The dev section defines containers that are central to the DevSpace-based development experience. A dev container serves as a remote work environment that is connected to the local machine via port forwarding, file sync, etc.

There are a few highlights here:

  1. devImage specifies the base container for the development environment. loft provide some default images but we can actually use anything we want here. Before I understood some of the other options in this section I thought I might need to create a custom image but that isn’t the case. We can just use one of the standard home-assistant published images.
  2. sync defines the folders to synchronise between the local filesystem and the development container. More on this in a bit
  3. command defines the entry point for the container. The default will be the devspace_start.sh script, but we can change this to give a bash prompt.

One thing to note here - if you enable the terminal for this dev container, DevSpace will assume that you manually want to start your application using the terminal session and it automatically changes the container entrypoint to sleep. To disable the automatic modifications of the entrypoint for terminal-enabled dev containers, we need to add disableReplace: true under the terminal settings.

# This is a list of `dev` containers that are based on the containers created by your deployments
dev:
  app:
    # Search for the container that runs this image
    imageSelector: username/app
    # Replace the container image with this dev-optimized image (allows to skip image building during development)
    devImage: ghcr.io/home-assistant/home-assistant:2024.11
    # Sync files between the local filesystem and the development container
    sync:
      - path: ./dist:/config/www/battery-card
    # Open a terminal and use the following command to start it
    terminal:
      command: /bin/bash
      # https://www.devspace.sh/docs/configuration/dev/modifications/entrypoint
      disableReplace: true
    # Inject a lightweight SSH server into the container (so your IDE can connect to the remote dev env)
    ssh:
      enabled: true
    # Make the following commands from my local machine available inside the dev container
    # proxyCommands:
    #   - command: devspace
    #   - command: kubectl
    #   - command: helm
    #   - gitCredentials: true
    # Forward the following ports to be able access your application via localhost
    ports:
      - port: "8123"
    # Open the following URLs once they return an HTTP status code other than 502 or 503
    open:
      - url: http://localhost:8123

Preparting to start the Dev Container - Choose Cluster & Namespace

DevSpace will detect available clusters for us to select from. We also need to tell DevSpace which namespace to use.

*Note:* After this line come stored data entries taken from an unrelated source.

Lemma resolve_inv_snoc nodes ds st d sb :
  desc_id d ∉ desc_id <$> ds → resolve_inv nodes ds st →
  bind_state nodes d st (sorted_requirements d) sb →
  resolve_inv nodes (ds ++ [d])
    (MkState (rs_edge_count sb.1) (rs_edges sb.1)
       (<[desc_id d := sb.2]> (rs_bindings sb.1)) (rs_diagnostics sb.1)).
Proof.
  intros Hni [Hb Hd Hc He Hn] [Hb' Hk' Hc' He' Hn']. split; cbn [rs_bindings rs_edge_count rs_edges].
  - intros d' [Hin| ->%list_elem_of_singleton]%elem_of_app.
    + rewrite lookup_insert_ne, Hk'; [by apply Hb|]. intros Heq. apply Hni. rewrite Heq.
      by apply list_elem_of_fmap_2.
    + exists sb.2. by rewrite lookup_insert_eq.
  - intros p. rewrite fmap_app, elem_of_app, lookup_insert_is_Some, Hk'.
    intros [<-|[_ ?]]; [right; by left|left; auto].
  - rewrite total_bound_app, Hc', Hc. simpl. lia.
  - intros a b c. rewrite He', He. setoid_rewrite elem_of_app. setoid_rewrite list_elem_of_singleton.
    naive_solver.
  - intros a b c [Hin|?]%Hn'; [by apply (Hn a b c)|done].
Qed.

Lemma bind_plugin_state nodes st d st' :
  bind_plugin scope eff nodes st d = Ok st' →
  ∃ sb, bind_state nodes d st (sorted_requirements d) sb ∧
    st' = MkState (rs_edge_count sb.1) (rs_edges sb.1)
       (<[desc_id d := sb.2]> (rs_bindings sb.1)) (rs_diagnostics sb.1).
Proof.
  unfold bind_plugin. intros (sb & Hsb & Hr)%bind_Ok_iff. exists sb. split.
  - eapply (try_fold_inv (bind_state nodes d st)); [apply bind_state_initial| |done].
    intros. by eapply bind_requirement_step.
  - by destruct sb as [[] bs]; injection Hr as <-.
Qed.

Lemma bind_plugin_step nodes all done d rest st st' :
  NoDup (desc_id <$> all) → all = done ++ d :: rest → resolve_inv nodes done st →
  bind_plugin scope eff nodes st d = Ok st' → resolve_inv nodes (done ++ [d]) st'.
Proof.
  intros Hnd -> Hinv (sb & Hsb & ->)%bind_plugin_state. apply (resolve_inv_snoc _ _ st); try done.
  rewrite fmap_app, fmap_cons in Hnd. apply NoDup_app in Hnd as (_ & Hnd & _).
  intros Hin. apply (Hnd _ Hin). by left.
Qed.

devspace use context                  # to select the right Kubernetes cluster
devspace use namespace devspace   # will be automatically created during deployment

Start Dev Container

To spin up the dev container we just run:

devspace dev

If needed, this will create the namespace defined above (devspace) and deploy the application containers. Files from ./dist will also be synchronised to /config/www/battery-card and port 8123 will be forwarded from localhost to the container.

We can access this new HomeAssistant instance at http://localhost:8123.

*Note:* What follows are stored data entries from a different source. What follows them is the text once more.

Definition tree_step (application : Ref) (expected_project : option Ref) (project : Ref)
    (expected_workspace : option Ref) (workspace : Ref) (w : World) : World * TreeStep :=
  let not_ready := List.find (λ s, negb (bool_decide (s = Some ScopeLifecycleState.Ready)))
                     [scope_state w project; scope_state w workspace] in
  match not_ready with
  | Some actual =>
      (w, TreeRejected (ScopeStateError_display (InvalidTransition ScopeLifecycleState.Ready
                          (default ScopeLifecycleState.Failed actual))) None None)
  | None =>
      if negb (bool_decide ((identity_of w workspace ≫= scope_parent_id)
                            = Errors.scope_id <$> identity_of w project)) then
        (w, TreeRejected (ScopeStateError_display InvalidChildParent) None None)
      else
      match attach_child project workspace w with
      | (w, Err error) => (w, TreeRejected (ScopeStateError_display error) None None)
      | (w, Ok _) =>
          let '(w, previous_project) := compare_and_swap ProjectSlot expected_project (Some project) w in
          if negb (bool_decide (previous_project = expected_project)) then
            (w, TreeRejected "project_expected_old_mismatch" (Some previous_project) None)
          else
          let '(w, previous_workspace) :=
            compare_and_swap WorkspaceSlot expected_workspace (Some workspace) w in
          if negb (bool_decide (previous_workspace = expected_workspace)) then
            ((compare_and_swap ProjectSlot (Some project) previous_project w).1,
             TreeRejected "workspace_expected_old_mismatch" (Some previous_project)
               (Some previous_workspace))
          else
            let w := (mark_active workspace (mark_active project w).1).1 in
            let w := replace_child application previous_project project w in
            (match previous_project with Some p => begin_quiesce p w | None => w end,
             TreePublished previous_project previous_workspace)
      end
  end.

Creating our new HomeAssistant dashboard

This post is already quite long so I am not going go into too much detail about the HomeAssistant dashboard. I’ve been following the tutorial at https://github.com/home-assistant-tutorials/09.toggle-card-lit . In our project directory on localhost we need to install lit so we run:

# Change to the folder if not there already
cd ~/battery-card
npm install --save-dev parcel
npm install lit

A full install of these two modules is over 300MB. Luckily, we don’t actually need ot synchronise everything with the dev container. lit will combine the source files from ./src into ./dist . We actually only need to synchronise ./dist with the container which (in my case) will be two files! The rest of the node_modules install can stay on the local machine.

At this point we are ready to develop - everything we need is up and running.


Hope this is useful, thanks for reading!